_Work required_. Each line of the data holding "client" should be found and copied.

####

(** X10. Whatever operations are applied to a limiter built with
    [RateLimiter(rpm)] (the configuration being left alone), its two
    dictionaries keep one entry per client, the configuration and the block
    duration stay those of the constructor, and no client's history ever
    holds more than [requests_per_minute] entries. *)
Theorem histories_stay_bounded (rpm : Z) (ops : list op) (c : string) :
  let rl := run ops (init rpm) in
  PyDict.wf (requests rl)
  /\ PyDict.wf (blocked_ips rl)
  /\ config rl = config (init rpm)
  /\ block_duration rl = 300
  /\ Z.of_nat (length (history c rl)) <= Z.max 0 rpm.
Proof.
  intros rl. subst rl.
  set (P := fun q : list Q => Z.of_nat (length q) <= Z.max 0 rpm).
  assert (Hinv : forall ops rl0,
    PyDict.wf (requests rl0) -> PyDict.wf (blocked_ips rl0) ->
    config rl0 = config (init rpm) -> block_duration rl0 = 300 ->
    Forall (fun e => P (snd e)) (requests rl0) ->
    PyDict.wf (requests (run ops rl0))
    /\ PyDict.wf (blocked_ips (run ops rl0))
    /\ config (run ops rl0) = config (init rpm)
    /\ block_duration (run ops rl0) = 300
    /\ Forall (fun e => P (snd e)) (requests (run ops rl0))).
  { clear ops. unfold run.
    induction ops as [|o ops IH]; intros rl0 H1 H2 H3 H4 H5;
      [now repeat split|].
    cbn [fold_left].
    destruct (step_frame rl0 o) as (F1 & F2 & F3 & F4).
    apply IH; auto; try congruence.
    apply step_histories; auto.
    - unfold P. cbn [length]. lia.
    - unfold P. intros q k Hq. pose proof (length_skipn k q). lia.
    - unfold P. intros now c0 q _ _ Hlt. rewrite H3 in Hlt.
      cbn [requests_per_minute config init] in Hlt.
      rewrite length_app. cbn [length]. lia. }
  destruct (Hinv ops (init rpm) ltac:(constructor) ltac:(constructor)
              eq_refl eq_refl ltac:(constructor))
    as (I1 & I2 & I3 & I4 & I5).
  split; [exact I1|]. split; [exact I2|]. split; [exact I3|].
  split; [exact I4|].
  apply (history_Forall P); auto. unfold P. cbn [length]. lia.
Qed.

(** *** Histories under a clock that does not run backwards *)

Lemma StronglySorted_skipn (q : list Q) : forall k,
  StronglySorted Qle q -> StronglySorted Qle (skipn k q).
Proof.
  induction q as [|t0 r IH]; intros [|k] H; simpl; auto.
  apply IH. now inversion H.
Qed.

Lemma StronglySorted_snoc (q : list Q) (x : Q) :
  StronglySorted Qle q -> Forall (fun t0 => (t0 <= x)%Q) q ->
  StronglySorted Qle (q ++ [x]).
Proof.
  induction 1 as [|t0 r Hr IH Ht0]; intros Hall; simpl.
  - repeat constructor.
  - inversion Hall as [|? ? Hx Hall']; subst. constructor; auto.
    apply Forall_app. split; auto.
Qed.

(** On a history in time order the eviction loop leaves exactly the
    requests that are at most a window old. *)
Lemma evict_sorted window now q :
  StronglySorted Qle q -> evict window now q = within_window window now q.
Proof.
  unfold within_window.
  induction 1 as [|t0 r Hr IH Ht0]; simpl; auto.
  unfold Float.gtb, Float.ltb.
  destruct (Qle_bool (Float.sub now t0) (inject_Z window)) eqn:E;
    cbn [negb]; auto.
  f_equal. symmetry. apply forallb_filter_id. apply forallb_forall.
  intros t1 Ht1. apply Qle_bool_iff. apply Qle_bool_iff in E.
  pose proof (proj1 (Forall_forall _ _) Ht0 t1 Ht1) as Hle.
  pose proof (FloatFacts.sub_mono_r now t0 t1 Hle). lra.
Qed.

(** X11. Along operations whose clock readings never decrease, every
    history of a limiter built with [RateLimiter(rpm)] stays in time order;
    so at any time the eviction loop leaves exactly the requests that are
    at most [window_size] old (by the loop's own measure, the difference
    of the two clock readings as a double), and the number [is_allowed]
    compares with the limit is the number of requests made in the last
    window. *)
Theorem histories_stay_in_time_order (rpm : Z) (t0 : Q) (ops : list op)
    (c : string) (now : Q) :
  monotone_clock t0 ops ->
  let rl := run ops (init rpm) in
  StronglySorted Qle (history c rl)
  /\ evict (window_size (config rl)) now (history c rl)
     = within_window (window_size (config rl)) now (history c rl).
Proof.
  intros Hmono rl. subst rl.
  set (P := fun (T : Q) (q : list Q) =>
              StronglySorted Qle q /\ Forall (fun u => (u <= T)%Q) q).
  assert (Hweak : forall T T' q, (T <= T')%Q -> P T q -> P T' q).
  { intros T T' q Hle (Hs & Hb). split; auto.
    apply (Forall_impl _ (P := fun u => (u <= T)%Q)); auto.
    intros u Hu. lra. }
  assert (Hskip : forall T q k, P T q -> P T (skipn k q)).
  { intros T q k (Hs & Hb). split; [now apply StronglySorted_skipn|].
    apply Forall_forall. intros u Hu.
    apply (proj1 (Forall_forall _ _) Hb).
    rewrite <- (firstn_skipn k q). apply in_or_app. now right. }
  assert (Hinv : forall ops T rl0,
    monotone_clock T ops ->
    Forall (fun e => P T (snd e)) (requests rl0) ->
    exists T', Forall (fun e => P T' (snd e)) (requests (run ops rl0))).
  { clear ops Hmono. unfold run.
    induction ops as [|o ops IH]; intros T rl0 Hm Hall; [now exists T|].
    cbn [fold_left]. cbn [monotone_clock] in Hm.
    destruct (op_time o) as [u|] eqn:Eo.
    - destruct Hm as (Hle & Hm). apply (IH u); auto.
      apply step_histories.
      + split; constructor.
      + apply Hskip.
      + intros now0 c0 q -> (Hs & Hb) _. cbn [op_time] in Eo.
        injection Eo as ->. split.
        * now apply StronglySorted_snoc.
        * apply Forall_app. split; auto. repeat constructor. lra.
      + apply (Forall_impl _ (P := fun e => P T (snd e))); auto.
        intros e He. now apply (Hweak T u).
    - apply (IH T); auto. apply step_histories; auto.
      + split; constructor.
      + intros now0 c0 q ->. discriminate Eo. }
  destruct (Hinv ops t0 (init rpm) Hmono) as (T' & Hall); [constructor|].
  assert (Hs : StronglySorted Qle (history c (run ops (init rpm)))).
  { apply (history_Forall (P T')); auto. split; constructor. }
  split; [exact Hs|]. now apply evict_sorted.
Qed.

Lemma histories_stay_in_time_order_witness :
  let ops := [IsAllowed 0 "x"; IsAllowed (1 # 2) "y"; GetStats 1;
              IsAllowed 30 "x"; UnblockIp "y"; IsAllowed 61 "x";
              CleanupExpiredEntries 61] in
  let rl := run ops (init 5) in
  history "x" rl = [30; 61]%Q
  /\ StronglySorted Qle (history "x" rl)
  /\ evict (window_size (config rl)) 95 (history "x" rl)
     = within_window (window_size (config rl)) 95 (history "x" rl).
Proof.
  intros ops rl. split; [reflexivity|].
  apply (histories_stay_in_time_order 5 0%Q ops "x" 95%Q).
  cbn [monotone_clock ops op_time].
  repeat split; vm_compute; discriminate.
Defined.

End RateLimiterExtra.

(* ------------------------------------------------------------------ *)
(** ** Service registry: registration, lookup, probing, statistics *)

Module ServiceRegistryExtra.
Import Http ServiceRegistry.

(** *** Address normalisation *)

Lemma normalize_url_scheme u :
  String.prefix "http://" (normalize_url u) = true
  \/ String.prefix "https://" (normalize_url u) = true.
Proof.
  unfold normalize_url.
  destruct (String.prefix "http://" u) eqn:E1; [now left|].
  destruct (String.prefix "https://" u) eqn:E2; [now right|].
  left. simpl. now destruct u.
Qed.

(** X12. [register_service] stores an address that starts with [http://]
    or [https://]: an address that has one of the two schemes is stored as
    it is, any other gets [http://] put in front; normalising a normalised
    address changes nothing. *)
Theorem normalize_url_idempotent (u : string) :
  (String.prefix "http://" (normalize_url u) = true
   \/ String.prefix "https://" (normalize_url u) = true)
  /\ normalize_url (normalize_url u) = normalize_url u
  /\ (String.prefix "http://" u = true \/ String.prefix "https://" u = true ->
      normalize_url u = u)
  /\ (String.prefix "http://" u = false ->
      String.prefix "https://" u = false ->
      normalize_url u = ("http://" ++ u)%string).
Proof.
  split; [apply normalize_url_scheme|].
  assert (Hfix : forall v,
            String.prefix "http://" v = true
            \/ String.prefix "https://" v = true ->
            normalize_url v = v).
  { intros v [H|H]; unfold normalize_url; rewrite H; auto.
    now rewrite orb_true_r. }
  split; [apply Hfix, normalize_url_scheme|]. split; [apply Hfix|].
  intros H1 H2. unfold normalize_url. now rewrite H1, H2.
Qed.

####

_Solved exercise_.
    dictionaries keep one entry per client, the configuration and the block
    duration stay those of the constructor, and no client's history ever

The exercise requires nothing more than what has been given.